Marty J | March 6, 2008 3:36 AM
David Fincher gets missed out by everyone once again. Heathens!
mothra22 | March 6, 2008 1:50 AM
Don't forget Wes Anderson. He knows what he wants and in my opinion its great.
chompy | March 5, 2008 11:04 PM
Quentin, Kevin Smith, Gus Van Sant
joe | March 5, 2008 10:38 PM
Guillermo Del Toro, if he keeps progressing at the rate he's been working
TheAlwaysClassyMaynard | March 5, 2008 8:46 PM
I agree with PTA and Schnabel, but I'd add Todd Haynes as well. Oh, and The Coens, I guess. Their hits outweigh their misses.
christ | March 5, 2008 7:13 PM
wes anderson
Anonymous | March 5, 2008 6:38 PM
Alfonso Cuaron and Christopher Nolan.
JasonTHX | March 5, 2008 6:05 PM
Wes Anderson, Danny Boyle, Craig Brewer (Though Peter might disagree with that one), Judd Apatow (yes, he's that good), David Fincher, David O. Russell.
mavericksrock | March 5, 2008 5:38 PM
Great choices! I would add:
John Sayles: The geographic range of his films, from Colorado (Silver City) to Florida (Sunshine State) to Alaska (Limbo) to Texas (the classic Lone Star) to Ireland (The Secret of Roan Inish) to an unnamed Latin American country (Men With Guns) to Alabama (his latest, Honeydripper), and more, allows him to tell many stories and provide insights into the human condition. His commitment to making his films on his own terms is admirable indeed.
Todd Haynes: His distinctive vision is present in all of his films, and I especially appreciate his collaborations with cinematographer Ed Lachman in Far From Heaven and I'm Not There. The fact that Haynes, his casting director, and his cast of I'm Not There won the Robert Altman Award at the Independent Spirit Awards testifies to how Haynes' collaborative instincts bring out the best in those with whom he works.

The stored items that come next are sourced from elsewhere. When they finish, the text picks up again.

(** * cjworkbench: the Refine edit replay and the quota panel's grouping

    A shallow embedding of two pieces of the front end:

    - the Refine component: [applySingleEdit], [loadHistogram],
      [handleGridRowsUpdated] and [handleValueChange];
    - [groupAutofetches] of QuotaExceeded.js.

    JavaScript objects are finite maps from property names to values
    ([gmap string val]), arrays are lists, and the operators [==] and [+]
    are the functions [loose_eq] and [js_add].  The definitions come first:
    the values ([JS]), the component ([Refine]), the JSON text of an edit log
    ([EditJSON]), [applySingleEdit] on a store of arrays and objects
    ([RefineHeap]), the doubles of the quota panel ([Double], the binary64
    arithmetic of the standard library's [SpecFloat]) and the grouping
    ([QuotaExceeded]).  Their properties follow, module by module. *)

From Stdlib Require Import Ascii OrderedTypeEx SpecFloat.
From stdpp Require Import gmap strings pretty list fin_maps numbers sorting.

(** ** JavaScript values *)

Module JS.

(** Numbers.  The embedding covers the integers (a double holds them exactly
    up to 2^53, far beyond any occurrence count or timestamp) and [NaN], which
    the code produces when it adds [undefined] to a count. *)
Inductive number := NaN | Int (z : Z).

(** The primitive values that [JSON.parse] yields, and [undefined]. *)
Inductive val :=
  | VUndef
  | VNull
  | VBool (b : bool)
  | VNum (n : number)
  | VStr (s : string).

#[global] Instance number_eq_dec : EqDecision number.
Proof. solve_decision. Defined.
#[global] Instance val_eq_dec : EqDecision val.
Proof. solve_decision. Defined.

(** The two conversions between strings and numbers belong to the language
    runtime, not to this repository; they are taken as an interface. *)
Class Runtime := {
  StringToNumber : string → number;
  NumberToString : number → string
}.

(** A runtime for closed examples.  It agrees with the language on the
    strings of decimal digits with an optional minus sign, and on the integers
    below 10^21 in magnitude; every other string is taken to [NaN]. *)
Definition digit_value (c : Ascii.ascii) : option Z :=
  let n := Z.of_nat (Ascii.nat_of_ascii c) in
  if bool_decide (48 ≤ n ≤ 57)%Z then Some (n - 48)%Z else None.

Fixpoint decimal_digits (acc : Z) (s : string) : option Z :=
  match s with
  | EmptyString => Some acc
  | String c s' =>
      match digit_value c with
      | Some d => decimal_digits (10 * acc + d)%Z s'
      | None => None
      end
  end.

Definition decimal_to_number (s : string) : number :=
  match s with
  | EmptyString => Int 0
  | String "-"%char (String _ _ as s') =>
      match decimal_digits 0 s' with Some z => Int (- z) | None => NaN end
  | _ => match decimal_digits 0 s with Some z => Int z | None => NaN end
  end.

Definition number_to_decimal (n : number) : string :=
  match n with
  | NaN => "NaN"
  | Int z => pretty z
  end.

Definition decimal_runtime : Runtime :=
  {| StringToNumber := decimal_to_number; NumberToString := number_to_decimal |}.

Section operators.
Context {runtime : Runtime}.

Definition ToNumber (v : val) : number :=
  match v with
  | VUndef => NaN
  | VNull => Int 0
  | VBool b => Int (if b then 1 else 0)
  | VNum n => n
  | VStr s => StringToNumber s
  end.

Definition ToString (v : val) : string :=
  match v with
  | VUndef => "undefined"
  | VNull => "null"
  | VBool b => if b then "true" else "false"
  | VNum n => NumberToString n
  | VStr s => s
  end.

(** [x === y] on numbers: [NaN] equals nothing, itself included. *)
Definition number_eq (a b : number) : bool :=
  match a, b with
  | Int x, Int y => bool_decide (x = y)
  | _, _ => false
  end.

Definition number_add (a b : number) : number :=
  match a, b with
  | Int x, Int y => Int (x + y)
  | _, _ => NaN
  end.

David O. Russell: With Spanking the Monkey, Flirting With Disaster, Three Kings, and I Heart Huckabees, Russell's work so far reflects his maverick spirit. I remember watching Spanking the Monkey at the Nickelodeon Theatre in Santa Cruz when I was an undergrad and looking forward to future films from Russell.
I will also go out on a limb and suggest Sarah Polley. Away From Her confirms her potential as a filmmaker, and her future body of work as a director and writer could be excellent.
International revolutionary: Three cheers for Wim Wenders! Wings of Desire is my favorite foreign film of all time, and Wenders' range is evident in his forays into documentaries like Buena Vista Social Club and his approach to the modern-day West in Don't Come Knocking.
Documentary revolutionaries:
Barbara Kopple and Errol Morris deserve applause. Documentarians can be revolutionaries as well. The Thin Blue Line is my favorite documentary of all time, and Dixie Chicks: Shut Up and Sing was terrific. I also salute Annie Sundberg and Ricki Stern for their documentary The Devil Came on Horseback. I will be watching for the next Sundberg/Stern documentary.
bornonthe4thofjuly | March 5, 2008 1:33 PM
Vincent Gallo truly deserves more credit. Both of his films are original and heart-wrenching. He needs to make more!